[Dataset entries]
● ● ● ● ●
(* ===== verification/ProposalStore.v ===== *)
(** * The proposal database

    Model of [BlockProposalDB] ([src/db/BlockProposalDB.cpp]): the newest
    proposal of every proposer is kept in memory, and the node's own proposals
    are also stored, so that the node proposes the same block again after a
    crash. *)

From stdpp Require Import base tactics gmap list strings.
From Stdlib Require Import ZArith Lia.
From S2P Require Import Prelude Bytes LevelDb LevelDbSets Transactions Blocks BlockStore.

Record proposal_db {D : Type} := mkProposalDb {
  pd_caches : list (option BlockProposal);
  pd_db : level_db D
}.
Arguments proposal_db : clear implicits.
Arguments mkProposalDb {D}.

Section ProposalDB.
Context {D : Type} `{KVStore D}.
Context (cfg : db_config) (nodeCount schainIndex : Z).
Context (blake3 : list Z -> list Z).
Context (u256_str : Z -> string) (u256_parse : string -> res Z) (export_bits : Z -> list Z).
Context (json_dump : json -> string) (json_parse : string -> res json).
Context (verifyECDSASig : list Z -> string -> Z -> Z -> res unit).
Local Abbreviation state := (proposal_db D).

Definition on_pdb {A} (c : M (level_db D) A) : M state A :=
  zoom pd_db (fun db s => mkProposalDb (pd_caches s) db) c.

Definition bpdb_construct (db : level_db D) : state :=
  mkProposalDb (replicate (Z.to_nat nodeCount) None) db.

(** [proposalCaches->at( index - 1 )] for a 64-bit unsigned [index]. *)
Definition cache_at (index : Z) : M state (option BlockProposal) :=
  s ← get;
  match pd_caches s !! Z.to_nat (u64 (index - 1)) with
  | Some c => mret c
  | None => throw StdOutOfRange
  end.

Definition cache_set (index : Z) (c : option BlockProposal) : M state unit :=
  modify (fun s => mkProposalDb (<[Z.to_nat (u64 (index - 1)) := c]> (pd_caches s)) (pd_db s)).

Definition addProposalToCacheIfDoesNotExist (p : BlockProposal) : M state unit :=
  let proposerIndex := bp_proposerIndex p in
  s ← get;
  CHECK_STATE (0 <? proposerIndex) ;;
  CHECK_STATE (proposerIndex <=? zlen (pd_caches s)) ;;
  previousProposal ← cache_at proposerIndex;
  match previousProposal with
  | Some q =>
      if bp_blockID p <? bp_blockID q then mret tt
      else if bp_blockID p <? bp_blockID q then mret tt
      else cache_set proposerIndex (Some p)
  | None => cache_set proposerIndex (Some p)
  end.

Definition serializeProposalAndSaveItToLevelDB (p : BlockProposal) : M state unit :=
  nested InvalidStateException
    (serialized ← lift_res (serializeProposal blake3 u256_str json_dump p);
     on_pdb (writeByteArrayToSet cfg (bytes_string serialized) (bp_blockID p) (bp_proposerIndex p)) ;;
     mret tt).

Definition addBlockProposal (p : BlockProposal) : M state unit :=
  lift_res (getSignature (bp_signature p)) ;;
  CHECK_STATE (bp_proposerIndex p <=? nodeCount) ;;
  CHECK_STATE (0 <? bp_proposerIndex p) ;;
  addProposalToCacheIfDoesNotExist p ;;
  if bp_proposerIndex p =? schainIndex then serializeProposalAndSaveItToLevelDB p else mret tt.

Definition getMyProposalFromLevelDB (blockID proposerIndex : Z) : M state (option (list Z)) :=
  nested_all InvalidStateException
    (value ← on_pdb (readStringFromSet cfg blockID proposerIndex);
     if bool_decide (value <> ""%string) then
       let serializedBlock := string_bytes value in
       lift_res (serializedSanityCheck serializedBlock) ;;
       mret (Some serializedBlock)
     else mret None).

(** After a miss in the cache: only own proposals are in the database. *)
Definition getStoredProposal (blockID proposerIndex : Z) : M state (option BlockProposal) :=
  if negb (schainIndex =? proposerIndex) then mret None
  else
    serializedProposal ← getMyProposalFromLevelDB blockID proposerIndex;
    match serializedProposal with
    | None => mret None
    | Some bytes =>
        proposal ← lift_res (deserializeProposal blake3 u256_parse export_bits json_parse
          verifyECDSASig bytes false);
        lift_res (getSignature (bp_signature proposal)) ;;
        mret (Some proposal)
    end.

Definition getBlockProposal (blockID proposerIndex : Z) : M state (option BlockProposal) :=
  cachedProposal ← cache_at proposerIndex;
  match cachedProposal with
  | Some p =>
      if bp_blockID p =? blockID then mret (Some p) else getStoredProposal blockID proposerIndex
  | None => getStoredProposal blockID proposerIndex
  end.

Definition cleanupUnneededMemoryBeforePushingToEvm (b : CommittedBlock) : M state unit :=
  let proposerIndex := bp_proposerIndex (cb_block b) in
  let blockId := bp_blockID (cb_block b) in
  modify (fun s => mkProposalDb
    (map (fun c : option BlockProposal =>
       match c with
       | Some p =>
           if negb (bp_proposerIndex p =? proposerIndex) || (bp_blockID p <=? blockId)
           then None else Some p
       | None => None
       end) (pd_caches s)) (pd_db s)).
End ProposalDB.

(** ** The own proposal *)
Section Own.
Context {D : Type} `{HealthyStore D}.
Context (cfg : db_config) (schainIndex : Z).
Context (Htotal : 1 <= dc_totalSigners cfg < 2 ^ 63) (Hreq : 1 <= dc_requiredSigners cfg).
Context (Hindex : 1 <= schainIndex <= dc_totalSigners cfg).
Context (blake3 : list Z -> list Z) (blake3_length : forall x, hash_sized (blake3 x)).
Context (blake3_bytes : forall x, Forall is_byte (blake3 x)).
Context (u256_str : Z -> string) (u256_parse : string -> res Z) (export_bits : Z -> list Z).
Context (parse_str : forall p, 0 <= p < 2 ^ 256 -> u256_parse (u256_str p) = Ok p).
Context (str_plain : forall p, plain (u256_str p)).
Context (json_dump : json -> string) (json_parse : string -> res json).
Context (parse_dump : forall j, json_plain j -> json_parse (json_dump j) = Ok j).
Context (dump_braces : forall j, exists mid, string_bytes (json_dump j) = 123 :: mid ++ [125]).
Context (dump_length : forall j k v, j !! k = Some v ->
  (String.length k + 6 <= String.length (json_dump j))%nat).
Context (verifyECDSASig : list Z -> string -> Z -> Z -> res unit).
Local Abbreviation state := (proposal_db D).
Local Abbreviation nodeCount := (dc_totalSigners cfg).
Local Abbreviation addProposal := (addBlockProposal cfg nodeCount schainIndex blake3 u256_str json_dump).
Local Abbreviation getProposal := (getBlockProposal cfg schainIndex blake3 u256_parse export_bits
  json_parse verifyECDSASig).
Implicit Types (s : state) (p : BlockProposal).

Record pd_inv s : Prop := {
  pi_sets : set_inv cfg (pd_db s);
  pi_caches : zlen (pd_caches s) = nodeCount
}.

Definition own_wf p : Prop :=
  bp_proposerIndex p = schainIndex /\ proposal_wf blake3 export_bits p /\
  list_of_bytes (bp_transactionList p) /\
  fits json_dump (addFields u256_str (header_of blake3 p)).

(** The newest proposal of the node in memory is not newer than the block. *)
Definition cache_not_newer s (blockID : Z) : Prop :=
  forall q, pd_caches s !! Z.to_nat (schainIndex - 1) = Some (Some q) -> bp_blockID q <= blockID.

Definition restart s : state := bpdb_construct nodeCount (pd_db s).

Lemma index_small : u64 (schainIndex - 1) = schainIndex - 1.
Proof. apply u64_small. lia. Qed.

Lemma cache_slot s : pd_inv s -> exists c, pd_caches s !! Z.to_nat (schainIndex - 1) = Some c.
Proof.
  intros [_ Hc]. unfold zlen in Hc. apply lookup_lt_is_Some. lia.
Qed.

Lemma addToCache_spec s p :
  pd_inv s -> bp_proposerIndex p = schainIndex -> cache_not_newer s (bp_blockID p) ->
  wp (addProposalToCacheIfDoesNotExist p) s (fun r s' => r = Ok tt /\
    s' = mkProposalDb (<[Z.to_nat (schainIndex - 1) := Some p]> (pd_caches s)) (pd_db s)).
Proof.
  intros Hi Hp Hold. unfold addProposalToCacheIfDoesNotExist, cache_at, cache_set. wp_simpl.
  rewrite Hp, (pi_caches s Hi), index_small. destruct (cache_slot s Hi) as [c Hc].
  rewrite Hc. split; [intros _|lia]. split; [intros _|lia]. wp_simpl.
  destruct c as [q|]; [|by wp_simpl]. specialize (Hold q Hc).
  rewrite (proj2 (Z.ltb_ge _ _)) by done. by wp_simpl.
Qed.

Lemma getStored_spec s p :
  set_inv cfg (pd_db s) -> own_wf p ->
  (exists bytes, db_lookup (pd_db s) (createKey2 cfg (bp_blockID p) schainIndex) = Some (bytes_string bytes) /\
     Forall is_byte bytes /\ serializedSanityCheck bytes = Ok tt /\
     deserializeProposal blake3 u256_parse export_bits json_parse verifyECDSASig bytes false =
       Ok (fresh_proposal p)) ->
  wp (getStoredProposal cfg schainIndex blake3 u256_parse export_bits json_parse verifyECDSASig
        (bp_blockID p) schainIndex) s
    (fun r s' => r = Ok (Some (fresh_proposal p)) /\ s' = s).
Proof.
  intros Hi (_ & Hwf & _) (bytes & Hl & Hby & Hsane & Hparse). unfold getStoredProposal.
  rewrite Z.eqb_refl. cbn [negb]. unfold getMyProposalFromLevelDB, on_pdb, readStringFromSet, readString.
  wp_simpl. rewrite wp_zoom. apply readString_spec; [apply Hi|]. rewrite Hl. cbn [default from_option id].
  rewrite bool_decide_eq_true_2 by (by apply sane_nonempty). wp_simpl.
  rewrite string_bytes_string, Hsane by done. wp_simpl. cbn [rnested_all]. wp_simpl. rewrite Hparse.
  wp_simpl. unfold getSignature. cbn [fresh_proposal bp_signature].
  destruct Hwf as (_&_&_&_&_&_&_&_&_&_& Hs & _). rewrite bool_decide_eq_true_2 by done.
  cbn [rcheck mbind res_bind]. wp_simpl. by destruct s.
Qed.

Lemma getCached s p :
  pd_inv s -> pd_caches s !! Z.to_nat (schainIndex - 1) = Some (Some p) ->
  wp (getProposal (bp_blockID p) schainIndex) s (fun r s' => r = Ok (Some p) /\ s' = s).
Proof.
  intros Hi Hc. unfold getBlockProposal, cache_at. wp_simpl. rewrite index_small, Hc. wp_simpl.
  rewrite Z.eqb_refl. by wp_simpl.
Qed.

Lemma getRestarted s p :
  wp (getStoredProposal cfg schainIndex blake3 u256_parse export_bits json_parse verifyECDSASig
        (bp_blockID p) schainIndex) (restart s)
    (fun r s' => r = Ok (Some (fresh_proposal p)) /\ s' = restart s) ->
  wp (getProposal (bp_blockID p) schainIndex) (restart s)
    (fun r s' => r = Ok (Some (fresh_proposal p)) /\ s' = restart s).
Proof.
  intros Hw. unfold getBlockProposal, cache_at. wp_simpl. rewrite index_small.
  cbn [restart bpdb_construct pd_caches]. rewrite lookup_replicate_2 by lia. wp_simpl. exact Hw.
Qed.
(** The node's own proposal is kept for a restart.  When a proposal for a
    new block is added, it is found in memory as it is, and after a restart, when
    the memory is empty, the stored copy is found, equal up to the cached bytes
    of its transaction list: the node proposes the same block again. *)
Theorem own_proposal_survives_restart s p :
  pd_inv s -> own_wf p -> cache_not_newer s (bp_blockID p) ->
  db_lookup (pd_db s) (createKey2 cfg (bp_blockID p) schainIndex) = None ->
  wp (addProposal p) s (fun r s' =>
    r = Ok tt /\ pd_inv s' /\ pd_inv (restart s') /\
    wp (getProposal (bp_blockID p) schainIndex) s' (fun r _ => r = Ok (Some p)) /\
    wp (getProposal (bp_blockID p) schainIndex) (restart s')
      (fun r _ => r = Ok (Some (fresh_proposal p)))).
Proof.
  intros Hi Hp Hold Hnew. pose proof Hp as (Hidx & Hwf & Hby & Hfits).
  destruct (proposal_roundtrip blake3 blake3_length u256_str u256_parse export_bits parse_str str_plain
    json_dump json_parse parse_dump dump_braces dump_length verifyECDSASig p Hwf Hfits)
    as (text & Hser & Hsane & Hparse).
  set (bytes := frame text (txs_bytes blake3 (tl_transactions (bp_transactionList p)) true)) in *.
  assert (Forall is_byte bytes) as Hbytes by (by apply frame_bytes).
  pose proof Hwf as (_&_&_& Hid &_&_&_&_&_&_& Hs & _).
  unfold addBlockProposal, getSignature. rewrite bool_decide_eq_true_2 by done. wp_simpl.
  cbn [rcheck mbind res_bind]. wp_simpl. rewrite Hidx, Z.eqb_refl. split; [intros _|lia]. split; [intros _|lia].
  eapply wp_mono; [by apply addToCache_spec|]. cbv beta. intros r s1 [-> ->].
  unfold serializeProposalAndSaveItToLevelDB, on_pdb. wp_simpl. rewrite Hser. wp_simpl. rewrite wp_zoom.
  eapply wp_mono; [apply (writeByteArrayToSet_spec cfg Htotal Hreq); [apply Hi|unfold word in Hid; lia| |]|].
  { rewrite Hidx. by apply elem_of_signers. }
  { by apply sane_nonempty. }
  cbn [pd_db pd_caches]. cbv beta. intros r s2 (Hi2 & s1 & Hrot & Hi1 & Hw). rewrite Hidx in Hw.
  assert (db_lookup s1 (createKey2 cfg (bp_blockID p) schainIndex) = None) as Hnew1.
  { destruct Hrot as [->|Hrot]; [done|]. destruct (rotated_retains _ _ Hrot (createKey2 cfg (bp_blockID p) schainIndex))
      as [->|[_ ->]]; done. }
  unfold set_written in Hw. rewrite Hnew1 in Hw. destruct Hw as ((_ & _ & _ & Hl & _) & Hr).
  assert (exists o, r = Ok o) as [o ->].
  { destruct (decide _) in Hr; [destruct Hr as (set & -> & _)|subst r]; eauto. }
  wp_simpl. cbn [rnested].
  set (s' := mkProposalDb _ s2).
  assert (pd_inv s') as Hi'.
  { constructor; [done|]. cbn [s' pd_caches]. unfold zlen. rewrite length_insert. apply Hi. }
  assert (pd_inv (restart s')) as Hi''.
  { constructor; [done|]. cbn. unfold zlen. rewrite length_replicate. lia. }
  split_and!; [done|done|done| |].
  - eapply wp_mono; [apply getCached; [done|]|by intros ? ? [? _]].
    cbn [s' pd_caches]. destruct (cache_slot s Hi) as [c Hc]. apply list_lookup_insert_eq.
    by eapply lookup_lt_Some.
  - eapply wp_mono; [apply getRestarted, getStored_spec; [done|done|]|by intros ? ? [? _]].
    exists bytes. split_and!; [done|done|done|by apply Hparse].
Qed.
End Own.

(** ** Instances *)
Section Demo.
Let any_sig : list Z -> string -> Z -> Z -> res unit := fun _ _ _ _ => Ok tt.

Definition demo_pdb : proposal_db (gmap string string) := bpdb_construct 4 empty_db.

Lemma demo_own_wf : own_wf 2 demo_hash demo_str demo_export demo_dump demo_proposal.
Proof.
  split; [done|]. split; [exact demo_proposal_wf|]. split.
  - repeat constructor; cbn; unfold is_byte; repeat constructor; lia.
  - apply fits_bool_fits. vm_compute. reflexivity.
Qed.

Lemma demo_pd_inv : pd_inv demo_config demo_pdb.
Proof. constructor; [exact demo_set_inv_empty|reflexivity]. Qed.

Lemma own_proposal_survives_restart_witness :
  wp (addBlockProposal demo_config 4 2 demo_hash demo_str demo_dump demo_proposal) demo_pdb
    (fun r _ => r = Ok tt).
Proof.
  refine (wp_mono _ _ _ _ (own_proposal_survives_restart demo_config 2 _ _ _ demo_hash demo_hash_length
    demo_hash_bytes demo_str demo_u256_parse demo_export demo_u256_roundtrip demo_str_plain demo_dump
    demo_json_parse demo_parse_dump demo_dump_braces demo_dump_length any_sig demo_pdb demo_proposal
    demo_pd_inv demo_own_wf _ _) _).
  - cbn. lia.
  - cbn. lia.
  - cbn. lia.
  - intros q Hq. vm_compute in Hq. discriminate.
  - reflexivity.
  - intros r s' (-> & _). reflexivity.
Defined.

(** A second proposal for the same block replaces the first one in memory and
    not in the database: after a restart the node has the first one again. *)
Definition demo_proposal2 : BlockProposal :=
  {| bp_schainID := 1; bp_proposerNodeID := 7; bp_blockID := 12; bp_proposerIndex := 2;
     bp_timeStamp := 1700000001; bp_timeStampMs := 13; bp_stateRoot := 99;
     bp_transactionList := mkTransactionList [demo_tx 3; demo_tx 1];
     bp_hash := demo_hash (repeat 0 152); bp_signature := "sig" |}.

Lemma second_proposal_only_in_memory :
  let add p := addBlockProposal demo_config 4 2 demo_hash demo_str demo_dump p in
  let find := getBlockProposal demo_config 2 demo_hash demo_u256_parse demo_export demo_json_parse
    any_sig 12 2 in
  let s1 := restart demo_config (add demo_proposal demo_pdb).2 in
  let s2 := (add demo_proposal2 s1).2 in
  (find s2).1 = Ok (Some demo_proposal2) /\
  (find (restart demo_config s2)).1 = Ok (Some demo_proposal).
Proof. split; vm_compute; reflexivity. Qed.
End Demo.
● ● ● ● ●
→ Activity
Among the records, find the lines that contain "verifyECDSASig" and copy each of them.

→ Result below
Context (verifyECDSASig : list Z -> string -> Z -> Z -> res unit).
          verifyECDSASig bytes false);
Context (verifyECDSASig : list Z -> string -> Z -> Z -> res unit).
  json_parse verifyECDSASig).
     deserializeProposal blake3 u256_parse export_bits json_parse verifyECDSASig bytes false =
  wp (getStoredProposal cfg schainIndex blake3 u256_parse export_bits json_parse verifyECDSASig
  wp (getStoredProposal cfg schainIndex blake3 u256_parse export_bits json_parse verifyECDSASig
    json_dump json_parse parse_dump dump_braces dump_length verifyECDSASig p Hwf Hfits)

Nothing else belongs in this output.